In the current situation, one wonders whether Russia would have attacked Ukraine if it had kept its approximately 5,000 nuclear weapons. As a result of the “Budapest Memorandum” of December 5, 1994, Ukraine returned these weapons to Russia by June 1996. In return, the USA, Russia, China, France, Great Britain and Germany undertook to guarantee Ukraine’s political and economic independence.

Using the same logic, the Arab press is discussing whether Gaddafi would have to end up the way it did if he had continued his nuclear program. To lift the international blockade, all he had to do in 2003 was take responsibility for the Lockerbie attack that killed 270 people, stop his secret nuclear weapons program and renounce possession of weapons of mass destruction. In 2004, Libya turned over its stockpiles of enriched uranium to the International Atomic Energy Agency (IAEA).

North Korea is the best example of how a “rogue state” keeps the world on its toes with its nuclear weapons. Others want to follow his example, for example the terrorist state of Iran, which cooperates closely with North Korea.

Iran boasts that it controls four Arab capitals: Baghdad, Sana’a, Damascus and Beirut. He supports terror and is determined to wipe out the Israeli state. To this end, he is working on a nuclear program that is now very advanced. According to the IAEA report, Iran has 3,809.3 kilograms of enriched uranium, of which 43.1 kilograms have a purity of 60 percent. Of these, 50 kilograms will suffice for an atomic bomb. In the 2015 agreement, Iran had committed to a maximum limit of 202.8 kilograms and uranium enrichment of 3.67 percent.

Iran is more likely to follow the Russian example. North Korea is a poor country whose regime thinks of its own protection. Iran, on the other hand, like Russia, has huge reserves of oil and gas and, like Russia, has hegemonic claims. Russia aims to restore the Soviet Empire. Iran wants to revive the Islamic empire, this time under the leadership of a Shia imam instead of a Sunni caliph. Not to be forgotten is the Chinese Silk Road, with the help of which the communist regime wants to expand its dominance in the world.

All of these new imperialist aspirations have already largely supplanted the old western imperialism.

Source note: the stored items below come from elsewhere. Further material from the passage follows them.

(* ===== verification/HistoryBuffer.v ===== *)
(** * HistoryBuffer: the bounded event log, as a specification

    The design document describes each modality's history as a buffer with
    two operations: [append], which adds one event and evicts the oldest
    when the capacity is exceeded, and [snapshot], which returns the retained
    events at or after a time, in arrival order.  This file states that
    contract as a type class ([HistoryBuffer] with the laws
    [HistoryBufferLaws]) and proves, against the class alone, what a client
    may rely on: after any sequence of appends the buffer holds the most
    recent [min N C] events in arrival order, and a snapshot is a
    subsequence of the retained events.  [ObjectDetection] gives the
    instance the hook's code implements.

    Module [Fifo] is the buffer of the contract written out, with no
    reference to any code: a queue that [append] extends at the back, one
    event at a time, and from whose front it evicts the oldest event when
    the length would exceed the capacity.  It is the reference the hook's
    batch update is compared with in [ObjectDetection]. *)

From Stdlib Require Import ZArith.
From stdpp Require Import base list.
From S2P Require Import Prelude.

(** The operations of a buffer [B] of events [E]. *)
Class HistoryBuffer (E B : Type) := {
  hb_capacity : nat;
  hb_empty : B;
  hb_append : E → B → B;
  hb_events : B → list E;
  hb_time : E → Z;
}.

(** What the operations promise. *)
Class HistoryBufferLaws (E B : Type) `{HistoryBuffer E B} := {
  hb_events_empty : hb_events hb_empty = [];
  hb_events_append e b :
    hb_events (hb_append e b) = slice_last hb_capacity (hb_events b ++ [e]);
}.

(** ** The reference buffer *)

Module Fifo.
Section Fifo.
Context {E : Type} (capacity : nat).
Implicit Types (e : E) (q es : list E).

(** "If length would exceed capacity, evict oldest": the front of the
    queue goes. *)
Definition evict q : list E :=
  if decide (capacity < length q) then tail q else q.

(** [append(event)] *)
Definition append e q : list E := evict (q ++ [e]).

(** A sequence of appends, in arrival order. *)
Definition append_all es q : list E := foldl (λ acc e, append e acc) q es.

End Fifo.
End Fifo.

Section Client.
Context {E B : Type} `{HistoryBufferLaws E B}.
Implicit Types (b : B) (e : E) (es : list E).

(** Appending the events of a list, oldest first. *)
Definition hb_append_all es b : B := foldl (λ acc e, hb_append e acc) b es.

(** [snapshot(since?)]: the retained events with a timestamp at or after
    [since], all of them when [since] is omitted. *)
Definition hb_snapshot (since : option Z) b : list E :=
  match since with
  | Some t => filter (λ e, (t ≤ hb_time e)%Z) (hb_events b)
  | None => hb_events b
  end.

Lemma hb_append_all_snoc es e b :
  hb_append_all (es ++ [e]) b = hb_append e (hb_append_all es b).
Proof. unfold hb_append_all. by rewrite foldl_app. Qed.

(** Appending a batch one event at a time retains what appending it whole
    and truncating once retains. *)
Lemma hb_events_append_all es b :
  es ≠ [] →
  hb_events (hb_append_all es b) = slice_last hb_capacity (hb_events b ++ es).
Proof.
  induction es as [|e es IH] using rev_ind; [done|intros _].
  rewrite hb_append_all_snoc, hb_events_append.
  destruct (decide (es = [])) as [->|Hne]; [done|].
  by rewrite IH, slice_last_app_absorb, <-app_assoc.
Qed.

(** After [N] appends to an empty buffer, it holds the last [min N C] of
    them, in arrival order. *)
Lemma hb_events_from_empty es :
  hb_events (hb_append_all es hb_empty) = slice_last hb_capacity es.
Proof.
  destruct (decide (es = [])) as [->|Hne].
  - simpl. by rewrite hb_events_empty, slice_last_nil.
  - by rewrite hb_events_append_all, hb_events_empty.
Qed.

Lemma hb_length_from_empty es :
  length (hb_events (hb_append_all es hb_empty)) = length es `min` hb_capacity.
Proof. by rewrite hb_events_from_empty, length_slice_last. Qed.

(** A buffer built by appends never exceeds its capacity. *)
Lemma hb_length_append e b : length (hb_events (hb_append e b)) ≤ hb_capacity.
Proof. rewrite hb_events_append, length_slice_last. lia. Qed.

(** The newest event is always retained, if the capacity is not zero. *)
Lemma hb_last_append e b :
  0 < hb_capacity → last (hb_events (hb_append e b)) = Some e.
Proof.
  intros Hc. rewrite hb_events_append, slice_last_app_le by (simpl; lia).
  apply last_snoc.
Qed.

(** A snapshot is a subsequence of the retained events. *)
Lemma hb_snapshot_sublist since b : hb_snapshot since b `sublist_of` hb_events b.
Proof. destruct since; simpl; [apply sublist_filter|done]. Qed.

(** A snapshot holds only events at or after the time asked for. *)
Lemma hb_snapshot_since t b :
  Forall (λ e, (t ≤ hb_time e)%Z) (hb_snapshot (Some t) b).
Proof. apply Forall_forall. intros e [He _]%list_elem_of_filter. done. Qed.

(** An earlier bound gives a larger snapshot. *)
Lemma hb_snapshot_mono t1 t2 b :
  (t1 ≤ t2)%Z → hb_snapshot (Some t2) b `sublist_of` hb_snapshot (Some t1) b.
Proof.
  intros Ht. simpl. induction (hb_events b) as [|e l IH]; [done|].
  rewrite !filter_cons. repeat case_decide; try lia.
  - by apply sublist_skip.
  - by apply sublist_cons.
  - done.
Qed.

(** A bound no later than every retained event gives everything. *)
Lemma hb_snapshot_all t b :
  Forall (λ e, (t ≤ hb_time e)%Z) (hb_events b) →
  hb_snapshot (Some t) b = hb_snapshot None b.
Proof.
  simpl. induction 1 as [|e l He _ IH]; [done|].
  rewrite filter_cons. case_decide; [|done]. by f_equal.
Qed.

End Client.

(** ** The reference buffer retains the most recent events *)

Section FifoLaws.
Context {E : Type} (capacity : nat).
Implicit Types (e : E) (q es : list E).

(** On a queue within capacity one append keeps the last [capacity] events
    of the queue and the new one. *)
Lemma fifo_append_slice e q :
  length q ≤ capacity →
  Fifo.append capacity e q = slice_last capacity (q ++ [e]).
Proof.
  intros Hq. unfold Fifo.append, Fifo.evict.
  case_decide as Hc; [|by rewrite slice_last_ge by lia].
  rewrite length_app in Hc. simpl in Hc. unfold slice_last.
  rewrite length_app. simpl.
  replace (length q + 1 - capacity) with 1 by lia. by destruct q.
Qed.

Lemma fifo_append_length e q :
  length q ≤ capacity → length (Fifo.append capacity e q) ≤ capacity.
Proof. intros Hq. rewrite fifo_append_slice, length_slice_last by done. lia. Qed.

(** Appends one at a time retain the last [capacity] events of all that
    were in the queue or arrived. *)
Lemma fifo_append_all_slice es q :
  length q ≤ capacity →
  Fifo.append_all capacity es q = slice_last capacity (q ++ es).
Proof.
  revert q. induction es as [|e es IH]; intros q Hq; simpl.
  - rewrite app_nil_r. by rewrite slice_last_ge.
  - fold (Fifo.append_all capacity es (Fifo.append capacity e q)).
    rewrite IH by by apply fifo_append_length.
    by rewrite fifo_append_slice, slice_last_app_absorb, <-app_assoc.
Qed.

(** After [N] appends to the empty queue it holds the most recent
    [min N capacity] events, in arrival order. *)
Lemma fifo_from_empty es :
  Fifo.append_all capacity es [] = slice_last capacity es.
Proof. apply fifo_append_all_slice. simpl. lia. Qed.

Lemma fifo_length_from_empty es :
  length (Fifo.append_all capacity es []) = length es `min` capacity.
Proof. by rewrite fifo_from_empty, length_slice_last. Qed.

End FifoLaws.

While the last campaigned for democracy – unfortunately often only formally – the new ones praise the advantages of authoritarian regimes and their successes as a successful alternative for the new world order.

The current struggle in Ukraine is a struggle for democracy and our freedoms. He will show to what extent the West is prepared to defend these foundations of its societies. It is to be hoped that Western politicians will finally see what is at stake and act accordingly.